Market outpaces buyers

dv687060.jpg dv687060 (Royalty-free) Collection: Digital Vision Caption: For Sale Signs and Sold Signs on Houses Photographer:

The average home went up in value by £12,000 last year, new figures reveal.

According to the Office for National Statistics (ONS), house prices rose by 5.7% over the last year, to reach an average of £277,000. That's £3,000 more than three months ago.

But there's huge variation around the UK. In Northern Ireland, for example, prices rose by 9% over the last year, while in Scotland they fell 0.6% to £192,000 - the first fall in two years.

London is no longer showing the rocketing growth it was - indeed, it's now a little below average, with a price rise of 5.3% over the last year. Just last summer, the figure was 20%.

"Following relatively strong growth during much of 2014, the rate of house price growth appears to have moderated in recent months," says the ONS.

"Despite this moderation, house price growth remains high relative to the movement of prices in general, likely reflecting a mismatch between strong demand and relatively weak supply throughout much of the UK."

House building in the UK rose by 4.6% over the last year, says the ONS, the lowest annual growth rate since March 2013.

And according to the Royal Institution of Chartered Surveyors (Rics), the shortage of housing is set to get worse, with the average number of properties for sale per surveyor slipping to a record low. It's predicting 'sizeable' house price increases over the next twelve months, especially in East Anglia and Northern Ireland.

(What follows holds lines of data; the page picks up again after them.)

(** One element of [cv2.threshold(.., thresh, maxval, THRESH_BINARY)] on
    uint8 data: [maxval] where the source is strictly above the int made
    of [thresh], 0 elsewhere. *)
Definition threshold_binary `{Vision} (thresh maxval v : Z) : Z :=
  if cvFloor thresh <? v then maxval else 0.

(** [cv2.threshold(src, thresh, maxval, type)]: the pair (thresh, dst);
    a multi-channel source is thresholded channel by channel. *)
Definition threshold `{Vision} (src : ndarray) (thresh maxval : Z) (type : ThresholdTypes)
  : result (Z * ndarray) :=
  match type with
  | THRESH_BINARY =>
      let f := threshold_binary thresh maxval in
      match src with
      | Mat1 rows => Ok (thresh, Mat1 (map_pixels f rows))
      | Mat3 rows =>
          Ok (thresh,
              Mat3 (map_pixels (fun p : BGR =>
                                 let '(b, g, r) := p in (f b, f g, f r)) rows))
      end
  end.

(** [cv2.VideoCapture]: the handle remembers whether it is open. *)
Record VideoCapture : Type := mkVideoCapture {
  camera_id : Z;
  isOpened : bool
}.

(** [cv2.VideoCapture(camera_id)]: never raises; [available] tells
    whether the device could be opened. *)
Definition open (id : Z) (available : bool) : VideoCapture :=
  {| camera_id := id; isOpened := available |}.

(** [cap.read()]: [(True, frame)] is [Some frame], [(False, None)] is
    [None].  [grab] is what the device delivers at this moment; a handle
    that is not open delivers nothing. *)
Definition read (cap : VideoCapture) (grab : option ndarray) : option ndarray :=
  if isOpened cap then grab else None.

(** [cap.release()]. *)
Definition release (cap : VideoCapture) : VideoCapture :=
  {| camera_id := camera_id cap; isOpened := false |}.

End cv2.

(** ** QTimer *)

Module QTimer.

Record t : Type := mk {
  isActive : bool;
  interval : Z
}.

(** [QTimer()]: a timer that is not running. *)
Definition new : t := {| isActive := false; interval := 0 |}.

Definition start (msec : Z) (_ : t) : t :=
  {| isActive := true; interval := msec |}.

Definition stop (tm : t) : t :=
  {| isActive := false; interval := interval tm |}.

End QTimer.

(** ** class VideoProcessor *)

Module VideoProcessor.

Record t : Type := mk {
  cap : option cv2.VideoCapture;          (* None until start_camera *)
  timer : QTimer.t;
  processing_enabled : bool;
  edge_detection_enabled : bool;
  gray_threshold_enabled : bool;
  face_detection_enabled : bool;
  eye_detection_enabled : bool;
  threshold : Z
}.

(** [VideoProcessor.__init__] *)
Definition __init__ : t :=
  {| cap := None;
     timer := QTimer.new;
     processing_enabled := false;
     edge_detection_enabled := false;
     gray_threshold_enabled := false;
     face_detection_enabled := false;
     eye_detection_enabled := false;
     threshold := 127 |}.

(** [start_camera(self, camera_id=0)]; [available] is whether the
    device opens. *)
Definition start_camera (self : t) (camera_id : Z) (available : bool) : t :=
  {| cap := Some (cv2.open camera_id available);
     timer := QTimer.start 30 (timer self);
     processing_enabled := false;
     edge_detection_enabled := edge_detection_enabled self;
     gray_threshold_enabled := gray_threshold_enabled self;
     face_detection_enabled := face_detection_enabled self;
     eye_detection_enabled := eye_detection_enabled self;
     threshold := threshold self |}.

(** [stop_camera(self)]: [if self.cap:] holds exactly when [cap] is not
    [None]. *)
Definition stop_camera (self : t) : t :=
  {| cap := match cap self with
            | Some c => Some (cv2.release c)
            | None => None
            end;
     timer := QTimer.stop (timer self);
     processing_enabled := processing_enabled self;
     edge_detection_enabled := edge_detection_enabled self;
     gray_threshold_enabled := gray_threshold_enabled self;
     face_detection_enabled := face_detection_enabled self;
     eye_detection_enabled := eye_detection_enabled self;
     threshold := threshold self |}.

Section WithVision.
Context `{V : cv2.Vision}.

(** [cv2.data.haarcascades + name] is kept as the file name. *)
Definition face_cascade : string := "haarcascade_frontalface_default.xml".
Definition eye_cascade : string := "haarcascade_eye.xml".

(** [for (x, y, w, h) in regions: cv2.rectangle(frame, (x, y),
    (x+w, y+h), color, 2)] *)
Definition draw_regions (color : BGR) (regions : list Rect) (frame : ndarray)
  : ndarray :=
  foldl (fun (fr : ndarray) (reg : Rect) =>
           let '(x, y, w, h) := reg in
           cv2.rectangle fr (x, y) (x + w, y + h) color 2)
        frame regions.

(** [process_frame(self, frame)] *)
Definition process_frame (self : t) (frame : ndarray) : result ndarray :=
  if edge_detection_enabled self then
    frame <-- cv2.cvtColor frame cv2.COLOR_BGR2GRAY ;;
    cv2.Canny frame 100 200
  else if gray_threshold_enabled self then
    gray_frame <-- cv2.cvtColor frame cv2.COLOR_BGR2GRAY ;;
    r <-- cv2.threshold gray_frame (threshold self) 255 cv2.THRESH_BINARY ;;
    let thresholded_frame := snd r in
    cv2.cvtColor thresholded_frame cv2.COLOR_GRAY2BGR
  else if face_detection_enabled self then
    gray_frame <-- cv2.cvtColor frame cv2.COLOR_BGR2GRAY ;;
    faces <-- cv2.detectMultiScale face_cascade gray_frame (11 # 10) 4 ;;
    Ok (draw_regions (255, 0, 0) faces frame)
  else if eye_detection_enabled self then
    gray_frame <-- cv2.cvtColor frame cv2.COLOR_BGR2GRAY ;;
    eyes <-- cv2.detectMultiScale eye_cascade gray_frame (11 # 10) 5 ;;
    Ok (draw_regions (0, 255, 0) eyes frame)
  else Ok frame.

(** [update_frame(self)], the slot of the timer.  [grab] is what the
    device delivers at this tick.  The result is [self] after the call
    and the frames emitted on [frame_update_signal]. *)
Definition update_frame (self : t) (grab : option ndarray)
  : result (t * list ndarray) :=
  match cap self with
  | None => Raise AttributeError
  | Some c =>
      match cv2.read c grab with
      | Some frame =>
          frame <-- (if processing_enabled self
                     then process_frame self frame
                     else Ok frame) ;;
          Ok (self, [frame])
      | None => Ok (self, [])
      end
  end.

End WithVision.

End VideoProcessor.

(** ** What the operator sees besides the label *)

Inductive UiEffect : Type :=
| MessageBox_warning (title text : string)
| FileDialog_getSaveFileName (caption : string)
| Pixmap_save (filename : string) (pixmap : ndarray).
  (* pixmap.save(filename) is called; the code drops its result *)

(** ** class MainWindow *)

Module MainWindow.

Record t : Type := mk {
  video_processor : VideoProcessor.t;
  label_pixmap : option ndarray     (* self.label.pixmap(); None until set *)
}.

Definition __init__ : t :=
  {| video_processor := VideoProcessor.__init__; label_pixmap := None |}.

Definition with_video_processor (self : t) (vp : VideoProcessor.t) : t :=
  {| video_processor := vp; label_pixmap := label_pixmap self |}.

Definition start_camera (self : t) (available : bool) : t :=
  with_video_processor self
    (VideoProcessor.start_camera (video_processor self) 0 available).

Definition stop_camera (self : t) : t :=
  with_video_processor self (VideoProcessor.stop_camera (video_processor self)).

(** [enable_edge_detection(self)]: edge detection on, the others off. *)
Definition enable_edge_detection (self : t) : t :=
  let vp := video_processor self in
  with_video_processor self
    {| VideoProcessor.cap := VideoProcessor.cap vp;
       VideoProcessor.timer := VideoProcessor.timer vp;
       VideoProcessor.processing_enabled := true;
       VideoProcessor.edge_detection_enabled := true;
       VideoProcessor.gray_threshold_enabled := false;
       VideoProcessor.face_detection_enabled := false;
       VideoProcessor.eye_detection_enabled := false;
       VideoProcessor.threshold := VideoProcessor.threshold vp |}.

(** [enable_gray_threshold(self)]: grey threshold on, the others off. *)
Definition enable_gray_threshold (self : t) : t :=
  let vp := video_processor self in
  with_video_processor self
    {| VideoProcessor.cap := VideoProcessor.cap vp;
       VideoProcessor.timer := VideoProcessor.timer vp;
       VideoProcessor.processing_enabled := true;
       VideoProcessor.edge_detection_enabled := false;
       VideoProcessor.gray_threshold_enabled := true;
       VideoProcessor.face_detection_enabled := false;
       VideoProcessor.eye_detection_enabled := false;
       VideoProcessor.threshold := VideoProcessor.threshold vp |}.

(** [enable_face_detection(self)]: face detection on, the others off. *)
Definition enable_face_detection (self : t) : t :=
  let vp := video_processor self in
  with_video_processor self
    {| VideoProcessor.cap := VideoProcessor.cap vp;
       VideoProcessor.timer := VideoProcessor.timer vp;
       VideoProcessor.processing_enabled := true;
       VideoProcessor.edge_detection_enabled := false;
       VideoProcessor.gray_threshold_enabled := false;
       VideoProcessor.face_detection_enabled := true;
       VideoProcessor.eye_detection_enabled := false;
       VideoProcessor.threshold := VideoProcessor.threshold vp |}.

(** [enable_eye_detection(self)]: eye detection on, the others off. *)
Definition enable_eye_detection (self : t) : t :=
  let vp := video_processor self in
  with_video_processor self
    {| VideoProcessor.cap := VideoProcessor.cap vp;
       VideoProcessor.timer := VideoProcessor.timer vp;
       VideoProcessor.processing_enabled := true;
       VideoProcessor.edge_detection_enabled := false;
       VideoProcessor.gray_threshold_enabled := false;
       VideoProcessor.face_detection_enabled := false;
       VideoProcessor.eye_detection_enabled := true;
       VideoProcessor.threshold := VideoProcessor.threshold vp |}.

(** [set_threshold(self, value)], the slot of the slider. *)
Definition set_threshold (self : t) (value : Z) : t :=
  let vp := video_processor self in
  with_video_processor self
    {| VideoProcessor.cap := VideoProcessor.cap vp;
       VideoProcessor.timer := VideoProcessor.timer vp;
       VideoProcessor.processing_enabled := VideoProcessor.processing_enabled vp;
       VideoProcessor.edge_detection_enabled := VideoProcessor.edge_detection_enabled vp;
       VideoProcessor.gray_threshold_enabled := VideoProcessor.gray_threshold_enabled vp;
       VideoProcessor.face_detection_enabled := VideoProcessor.face_detection_enabled vp;
       VideoProcessor.eye_detection_enabled := VideoProcessor.eye_detection_enabled vp;
       VideoProcessor.threshold := value |}.

(** [save_frame(self)]; [chosen] is the file name the dialog returns,
    empty when the operator cancels. *)
Definition save_frame (self : t) (chosen : string) : t * list UiEffect :=
  match label_pixmap self with
  | None => (self, [MessageBox_warning "Error" "No frame to save."])
  | Some pixmap =>
      if String.eqb chosen ""
      then (self, [FileDialog_getSaveFileName "Save Frame"])
      else (self, [FileDialog_getSaveFileName "Save Frame";
                   Pixmap_save chosen pixmap])
  end.

(** What the user and the timer can do to the window. *)
Inductive Event : Type :=
| start_button_clicked (available : bool)
| stop_button_clicked
| edge_detection_button_clicked
| gray_threshold_button_clicked
| face_detection_button_clicked
| eye_detection_button_clicked
| save_frame_button_clicked (chosen : string)
| threshold_slider_valueChanged (value : Z)
| timer_timeout (grab : option ndarray).

Section WithVision.
Context `{V : cv2.Vision}.

(** [update_label(self, frame)], the slot of [frame_update_signal]. *)
Definition update_label (self : t) (frame : ndarray) : result t :=
  frame <-- (if VideoProcessor.edge_detection_enabled (video_processor self)
             then cv2.cvtColor frame cv2.COLOR_GRAY2BGR
             else cv2.cvtColor frame cv2.COLOR_BGR2RGB) ;;
  Ok {| video_processor := video_processor self;
        label_pixmap := Some frame |}.

(** Delivery of the emitted frames to the connected slot, in order. *)
Fixpoint deliver (self : t) (frames : list ndarray) : result t :=
  match frames with
  | [] => Ok self
  | frame :: rest => self' <-- update_label self frame ;; deliver self' rest
  end.
(** * FleCSALE: a shallow embedding of the Maire hydro tasks

    The tasks of [apps/maire_hydro/tasks.h] and the edge geometry of the
    Burton mesh are embedded as pure functions on an explicit mesh state.
    [real_t] is kept abstract: the arithmetic of the code is a class of
    operations without laws, so a statement proved here holds for every
    interpretation of the operations; laws are assumed only where a
    statement names them. *)

From Stdlib Require Import String Ascii Decimal DecimalString DecimalNat.
From Stdlib Require Import List Arith Bool Lia Ring.
Import ListNotations.

Set Implicit Arguments.

(** ** Arithmetic of [real_t] *)

Class real_ops (real_t : Type) : Type := {
  r0 : real_t;                          (* the literal 0 *)
  radd : real_t -> real_t -> real_t;    (* operator+ *)
  rsub : real_t -> real_t -> real_t;    (* operator- *)
  rmul : real_t -> real_t -> real_t;    (* operator* *)
  rdiv : real_t -> real_t -> real_t;    (* operator/ *)
  rabs : real_t -> real_t;              (* std::abs *)
  rsqrt : real_t -> real_t;             (* std::sqrt *)
  rlt : real_t -> real_t -> bool;       (* operator< *)
  rsize : nat -> real_t                 (* conversion of a size_t *)
}.

Declare Scope real_scope.
Delimit Scope real_scope with real.
Infix "+" := radd : real_scope.
Infix "-" := rsub : real_scope.
Infix "*" := rmul : real_scope.
Infix "/" := rdiv : real_scope.

(** ** Arrays indexed by entity id or component *)

(** [a[i] = x] on a dense array. *)
Definition upd {A : Type} (f : nat -> A) (i : nat) (x : A) : nat -> A :=
  fun j => if Nat.eqb j i then x else f j.

(** [for (d = 0; d < n; ++d) x[d] = g(d, x[d])]. *)
Definition for_each_dim {A : Type} (n : nat) (g : nat -> A -> A)
  (x : nat -> A) : nat -> A :=
  fold_left (fun acc d => upd acc d (g d (acc d))) (seq 0 n) x.

(** [container.front()]; entity 0 stands for the front of an empty range. *)
Definition front (l : list nat) : nat := hd 0 l.

(** ** std::map<tag_t, V>: an association list kept in ascending key order *)

Definition tag_t := nat.

Fixpoint smap_find {V : Type} (k : tag_t) (m : list (tag_t * V)) : option V :=
  match m with
  | [] => None
  | (k', v) :: m' => if Nat.eqb k k' then Some v else smap_find k m'
  end.

(** [m[k] = f(m.count(k) ? m[k] : nothing)], inserting [k] at its place. *)
Fixpoint smap_upsert {V : Type} (k : tag_t) (f : option V -> V)
  (m : list (tag_t * V)) : list (tag_t * V) :=
  match m with
  | [] => [(k, f None)]
  | (k', v) :: m' =>
      if Nat.ltb k k' then (k, f None) :: m
      else if Nat.eqb k k' then (k, f (Some v)) :: m'
      else (k', v) :: smap_upsert k f m'
  end.

Section Hydro.
(** * video-cosmos: the frontend API client (frontend/lib/api.ts)

    A shallow embedding of the client: the Token/User Store over
    [localStorage], the request executor [apiRequest] and the endpoint
    functions built on it, followed by the properties of the client's
    specification.

    Conventions.
    - A JavaScript string is a [string]: its bytes are the UTF-8 form of
      the text.  The client only concatenates strings, tests them for
      emptiness and hands them to the host.
    - An [async] function is run to completion: the client is single
      threaded and every function awaits at most one request.
    - What the host provides ([JSON.parse], [JSON.stringify], [fetch],
      [process.env]) is a parameter, the class [Host]. *)

From Stdlib Require Import ZArith NArith Ascii String.
From stdpp Require Import gmap strings list fin_maps pretty.

Local Open Scope Z_scope.
Local Open Scope string_scope.
Set Warnings "-register-all".

(** ** JavaScript values *)

(** The values the client handles: what [JSON.parse] produces, and
    [undefined] (a missing property).  Numbers are the integers. *)
Inductive value : Type :=
  | VUndefined
  | VNull
  | VBool (b : bool)
  | VNum (n : Z)
  | VStr (s : string)
  | VArr (items : list value)
  | VObj (fields : list (string * value)).

(** Every JavaScript string but the empty one is truthy. *)
Definition truthy_string (s : string) : bool :=
  match s with
  | EmptyString => false
  | String _ _ => true
  end.

(** ToBoolean. *)
Definition truthy (v : value) : bool :=
  match v with
  | VUndefined | VNull => false
  | VBool b => b
  | VNum n => negb (n =? 0)%Z
  | VStr s => truthy_string s
  | VArr _ | VObj _ => true
  end.

(** [a || b]. *)
Definition js_or (a b : value) : value := if truthy a then a else b.

(** [a || b] where [a] is [string | undefined] and [b] a string. *)
Definition or_default (a : option string) (b : string) : string :=
  match a with
  | Some s => if truthy_string s then s else b
  | None => b
  end.

(** Number to string, as a template literal renders an integer. *)
Definition number_to_string (n : Z) : string := pretty n.

(** ToString.  An array is its elements joined by commas, an absent or
    null element giving the empty string; a plain object, one with no
    [toString] property of its own, is [[object Object]]. *)
Fixpoint ToString (v : value) : string :=
  match v with
  | VUndefined => "undefined"
  | VNull => "null"
  | VBool true => "true"
  | VBool false => "false"
  | VNum n => number_to_string n
  | VStr s => s
  | VArr items =>
      let element (x : value) : string :=
        match x with
        | VUndefined | VNull => ""
        | _ => ToString x
        end in
      (fix join (l : list value) : string :=
         match l with
         | [] => ""
         | [x] => element x
         | x :: rest => element x ++ "," ++ join rest
         end) items
  | VObj _ => "[object Object]"
  end.

(** An own property of an object literal, the first entry of that name. *)
Fixpoint own_property (fields : list (string * value)) (name : string)
  : option value :=
  match fields with
  | [] => None
  | (k, v) :: rest => if String.eqb k name then Some v else own_property rest name
  end.

(** ** Completions and what is thrown *)

(** What the client can throw or reject with: the [Error] it builds
    itself (line 75), a [TypeError] (a property of [null] or [undefined]
    is read), a [SyntaxError] (text that is not JSON), and whatever
    [fetch] rejects with. *)
Inductive thrown : Type :=
  | Error (message : string)
  | TypeError
  | SyntaxError
  | FetchFailure (reason : string).

Inductive completion (A : Type) : Type :=
  | Normal (a : A)
  | Throw (e : thrown).
Arguments Normal {A} a.
Arguments Throw {A} e.

(** ** Requests and responses *)

(** A [File] of the browser: a name and its bytes. *)
Record File : Type := mkFile {
  file_name : string;
  file_bytes : list Byte.byte
}.

(** An entry of a [FormData]: text or a file. *)
Inductive form_value : Type :=
  | FormText (s : string)
  | FormFile (f : File).

(** The [body] of a request: absent, a string, or a [FormData], which is
    the list of its entries in the order they were appended. *)
Inductive body_init : Type :=
  | NoBody
  | TextBody (s : string)
  | FormDataBody (entries : list (string * form_value)).

(** [RequestInit], as far as the client fills it. *)
Record RequestInit : Type := mkInit {
  method : option string;
  headers : option (gmap string string);
  body : body_init
}.

(** [options = {}]. *)
Definition no_options : RequestInit :=
  {| method := None; headers := None; body := NoBody |}.

(** What [fetch] is called with. *)
Record request : Type := mkRequest {
  url : string;
  init : RequestInit
}.

(** A [Response]: its status and the text of its body. *)
Record response : Type := mkResponse {
  status : Z;
  body_text : string
}.

(** [response.ok]: the status is in the range 200 to 299. *)
Definition ok (r : response) : bool :=
  (200 <=? status r)%Z && (status r <=? 299)%Z.

Inductive fetch_outcome : Type :=
  | Responded (r : response)
  | Rejected (e : thrown).

(** ** The world *)

(** What the client does to its environment, in order. *)
Inductive event : Type :=
  | EvGetItem (key : string)
  | EvSetItem (key val : string)
  | EvRemoveItem (key : string)
  | EvFetch (r : request).

(** [window] tells whether [typeof window] is not ["undefined"];
    [localStorage] is the storage of the browser, reachable only then;
    [events] is the history. *)
Record world : Type := mkWorld {
  window : bool;
  localStorage : gmap string string;
  events : list event
}.

(** ** The host *)

(** [JSON_parse s] is [None] when [JSON.parse] throws its [SyntaxError];
    [JSON_stringify v] is [None] when [JSON.stringify] returns
    [undefined]; [NEXT_PUBLIC_API_URL] is the environment variable;
    [backend] answers a request, knowing the history.  The empty string
    is not JSON. *)
Class Host : Type := mkHost {
  JSON_parse : string -> option value;
  JSON_stringify : value -> option string;
  NEXT_PUBLIC_API_URL : option string;
  backend : list event -> request -> fetch_outcome;
  JSON_parse_empty : JSON_parse "" = None
}.

(** ** The monad of the client *)

(** A computation reads and changes the world and completes normally or
    by throwing. *)
Definition M (A : Type) : Type := world -> completion A * world.

#[global] Instance M_ret : MRet M :=
  fun A (a : A) (w : world) => (Normal a, w).

#[global] Instance M_bind : MBind M :=
  fun A B (k : A -> M B) (m : M A) (w : world) =>
    match m w with
    | (Normal a, w') => k a w'
    | (Throw e, w') => (Throw e, w')
    end.

(** [throw e]. *)
Definition throw {A : Type} (e : thrown) : M A :=
  fun w => (Throw e, w).

(** [try { m } catch (e) { handler e }], and [promise.catch(handler)]. *)
Definition catch {A : Type} (m : M A) (handler : thrown -> M A) : M A :=
  fun w =>
    match m w with
    | (Normal a, w') => (Normal a, w')
    | (Throw e, w') => handler e w'
    end.

(** The world with one more event in its history. *)
Definition record_event (e : event) (w : world) : world :=
  {| window := window w;
     localStorage := localStorage w;
     events := (events w ++ [e])%list |}.

(** [typeof window === "undefined"]. *)
Definition typeof_window_is_undefined : M bool :=
  fun w => (Normal (negb (window w)), w).

(** [localStorage.getItem(key)]: the stored string, or [null].  The
    storage is taken to be granted and not full: its operations
    complete. *)
Definition localStorage_getItem (key : string) : M (option string) :=
  fun w => (Normal (localStorage w !! key), record_event (EvGetItem key) w).

(** [localStorage.setItem(key, val)]. *)
Definition localStorage_setItem (key val : string) : M unit :=
  fun w =>
    (Normal tt,
     {| window := window w;
        localStorage := <[key := val]> (localStorage w);
        events := (events w ++ [EvSetItem key val])%list |}).

(** [localStorage.removeItem(key)]. *)
Definition localStorage_removeItem (key : string) : M unit :=
  fun w =>
    (Normal tt,
     {| window := window w;
        localStorage := delete key (localStorage w);
        events := (events w ++ [EvRemoveItem key])%list |}).

(** The value and the world a computation ends with. *)
Definition result_of {A : Type} (m : M A) (w : world) : completion A := fst (m w).
Definition world_after {A : Type} (m : M A) (w : world) : world := snd (m w).

Section Client.
Context {host : Host}.

(** [JSON.parse(s)], throwing on text that is not JSON. *)
Definition json_parse (s : string) : M value :=
  match JSON_parse s with
  | Some v => mret v
  | None => throw SyntaxError
  end.

(** ** Token management (lines 18 to 52) *)

Definition getToken : M (option string) :=
  undef ← typeof_window_is_undefined;
  if undef : bool then mret None
  else localStorage_getItem "access_token".

Definition setToken (token : string) : M unit :=
  undef ← typeof_window_is_undefined;
  if undef : bool then mret tt
  else localStorage_setItem "access_token" token.

Definition removeToken : M unit :=
  undef ← typeof_window_is_undefined;
  if undef : bool then mret tt
  else localStorage_removeItem "access_token".

(** [null] is [VNull]; [!userStr] holds of [null] and of the empty
    string. *)
Definition getUser : M value :=
  undef ← typeof_window_is_undefined;
  if undef : bool then mret VNull
  else
    userStr ← localStorage_getItem "user";
    match userStr with
    | None => mret VNull
    | Some s =>
        if negb (truthy_string s) then mret VNull
        else catch (json_parse s) (fun _ => mret VNull)
    end.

The figures will be bad news for those trying to get on the property ladder - or move up it. Recent research from accountancy firm PwC found that by 2025 there will be more private renters than people owning a home with a mortgage. More than half of those between 20 and 39 will live in private rented accommodation, it says.

"Today's figures show that house prices are growing at more than twice the rate of average earnings, further squeezing affordability for buyers," says PwC senior economist Richard Snook.